* WORK ITEM
For the records below, print the lines from the line with "js_substring sentence 0" through the line with "[tracking.lastIndex] moves to" exactly as written; include both end lines and exclude the rest.

▼▼▼

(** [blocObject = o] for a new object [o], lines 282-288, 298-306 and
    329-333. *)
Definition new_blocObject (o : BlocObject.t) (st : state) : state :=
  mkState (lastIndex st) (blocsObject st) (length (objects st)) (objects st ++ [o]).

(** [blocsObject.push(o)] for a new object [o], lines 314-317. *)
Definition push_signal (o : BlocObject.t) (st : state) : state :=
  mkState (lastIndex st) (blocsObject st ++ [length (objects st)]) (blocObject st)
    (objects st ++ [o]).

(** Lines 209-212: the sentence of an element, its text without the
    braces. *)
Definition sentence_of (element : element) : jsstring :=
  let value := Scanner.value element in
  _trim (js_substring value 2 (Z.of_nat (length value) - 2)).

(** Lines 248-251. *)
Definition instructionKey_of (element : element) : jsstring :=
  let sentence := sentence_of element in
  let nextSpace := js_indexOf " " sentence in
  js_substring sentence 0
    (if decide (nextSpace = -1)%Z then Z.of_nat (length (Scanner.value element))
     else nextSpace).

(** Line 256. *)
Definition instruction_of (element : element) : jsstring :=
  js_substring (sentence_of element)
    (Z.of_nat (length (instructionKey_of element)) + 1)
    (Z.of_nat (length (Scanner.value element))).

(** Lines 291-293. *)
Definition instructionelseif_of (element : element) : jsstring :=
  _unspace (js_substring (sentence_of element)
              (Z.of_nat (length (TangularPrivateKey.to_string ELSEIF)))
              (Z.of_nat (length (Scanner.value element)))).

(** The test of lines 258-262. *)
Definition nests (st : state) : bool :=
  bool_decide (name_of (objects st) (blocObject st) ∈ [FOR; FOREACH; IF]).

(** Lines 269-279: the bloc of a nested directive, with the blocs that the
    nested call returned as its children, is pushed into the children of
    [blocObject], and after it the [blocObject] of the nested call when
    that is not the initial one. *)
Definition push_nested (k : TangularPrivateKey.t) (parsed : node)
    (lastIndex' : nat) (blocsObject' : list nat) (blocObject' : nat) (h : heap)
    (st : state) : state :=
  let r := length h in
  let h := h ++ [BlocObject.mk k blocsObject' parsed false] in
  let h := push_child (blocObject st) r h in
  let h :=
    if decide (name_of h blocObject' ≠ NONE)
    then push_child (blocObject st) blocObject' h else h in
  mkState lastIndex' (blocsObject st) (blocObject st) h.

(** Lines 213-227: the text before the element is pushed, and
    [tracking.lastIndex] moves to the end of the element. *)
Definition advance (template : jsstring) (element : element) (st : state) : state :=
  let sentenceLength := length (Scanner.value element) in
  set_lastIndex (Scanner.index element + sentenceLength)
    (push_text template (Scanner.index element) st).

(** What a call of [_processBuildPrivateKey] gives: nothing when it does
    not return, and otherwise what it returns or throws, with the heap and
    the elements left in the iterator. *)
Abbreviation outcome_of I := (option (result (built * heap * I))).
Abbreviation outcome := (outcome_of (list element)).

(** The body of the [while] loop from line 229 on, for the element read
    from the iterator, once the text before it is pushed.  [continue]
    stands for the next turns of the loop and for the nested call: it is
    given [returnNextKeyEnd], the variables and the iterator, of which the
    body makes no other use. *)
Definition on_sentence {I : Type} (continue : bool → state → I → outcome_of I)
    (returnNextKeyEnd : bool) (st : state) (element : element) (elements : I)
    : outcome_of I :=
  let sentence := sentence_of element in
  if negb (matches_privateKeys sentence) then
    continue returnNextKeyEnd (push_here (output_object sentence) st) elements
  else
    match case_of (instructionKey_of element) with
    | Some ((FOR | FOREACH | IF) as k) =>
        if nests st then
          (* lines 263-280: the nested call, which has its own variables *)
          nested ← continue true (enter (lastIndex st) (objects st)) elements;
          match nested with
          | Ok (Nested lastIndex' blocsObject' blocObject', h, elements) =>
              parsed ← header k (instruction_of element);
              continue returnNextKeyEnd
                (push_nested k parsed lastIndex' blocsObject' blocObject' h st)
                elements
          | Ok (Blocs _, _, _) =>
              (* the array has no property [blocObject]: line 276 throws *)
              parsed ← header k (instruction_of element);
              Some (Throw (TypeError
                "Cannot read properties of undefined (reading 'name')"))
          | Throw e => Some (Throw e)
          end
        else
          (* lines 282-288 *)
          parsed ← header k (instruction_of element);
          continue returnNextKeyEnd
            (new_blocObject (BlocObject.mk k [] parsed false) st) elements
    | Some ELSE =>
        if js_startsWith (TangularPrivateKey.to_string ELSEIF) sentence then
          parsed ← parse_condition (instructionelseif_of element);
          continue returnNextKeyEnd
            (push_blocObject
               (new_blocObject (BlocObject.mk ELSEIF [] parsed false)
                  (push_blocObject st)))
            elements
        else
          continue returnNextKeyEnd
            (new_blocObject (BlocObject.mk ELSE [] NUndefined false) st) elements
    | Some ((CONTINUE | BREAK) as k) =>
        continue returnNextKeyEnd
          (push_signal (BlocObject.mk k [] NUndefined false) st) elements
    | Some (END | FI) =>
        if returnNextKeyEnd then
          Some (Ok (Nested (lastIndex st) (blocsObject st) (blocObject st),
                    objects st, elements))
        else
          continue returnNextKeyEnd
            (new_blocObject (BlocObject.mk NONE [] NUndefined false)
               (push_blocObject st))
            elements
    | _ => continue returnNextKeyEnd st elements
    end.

▲▲▲

* ANSWER BELOW
  js_substring sentence 0
    (if decide (nextSpace = -1)%Z then Z.of_nat (length (Scanner.value element))
     else nextSpace).

(** Line 256. *)
Definition instruction_of (element : element) : jsstring :=
  js_substring (sentence_of element)
    (Z.of_nat (length (instructionKey_of element)) + 1)
    (Z.of_nat (length (Scanner.value element))).

(** Lines 291-293. *)
Definition instructionelseif_of (element : element) : jsstring :=
  _unspace (js_substring (sentence_of element)
              (Z.of_nat (length (TangularPrivateKey.to_string ELSEIF)))
              (Z.of_nat (length (Scanner.value element)))).

(** The test of lines 258-262. *)
Definition nests (st : state) : bool :=
  bool_decide (name_of (objects st) (blocObject st) ∈ [FOR; FOREACH; IF]).

(** Lines 269-279: the bloc of a nested directive, with the blocs that the
    nested call returned as its children, is pushed into the children of
    [blocObject], and after it the [blocObject] of the nested call when
    that is not the initial one. *)
Definition push_nested (k : TangularPrivateKey.t) (parsed : node)
    (lastIndex' : nat) (blocsObject' : list nat) (blocObject' : nat) (h : heap)
    (st : state) : state :=
  let r := length h in
  let h := h ++ [BlocObject.mk k blocsObject' parsed false] in
  let h := push_child (blocObject st) r h in
  let h :=
    if decide (name_of h blocObject' ≠ NONE)
    then push_child (blocObject st) blocObject' h else h in
  mkState lastIndex' (blocsObject st) (blocObject st) h.

(** Lines 213-227: the text before the element is pushed, and
    [tracking.lastIndex] moves to the end of the element. *)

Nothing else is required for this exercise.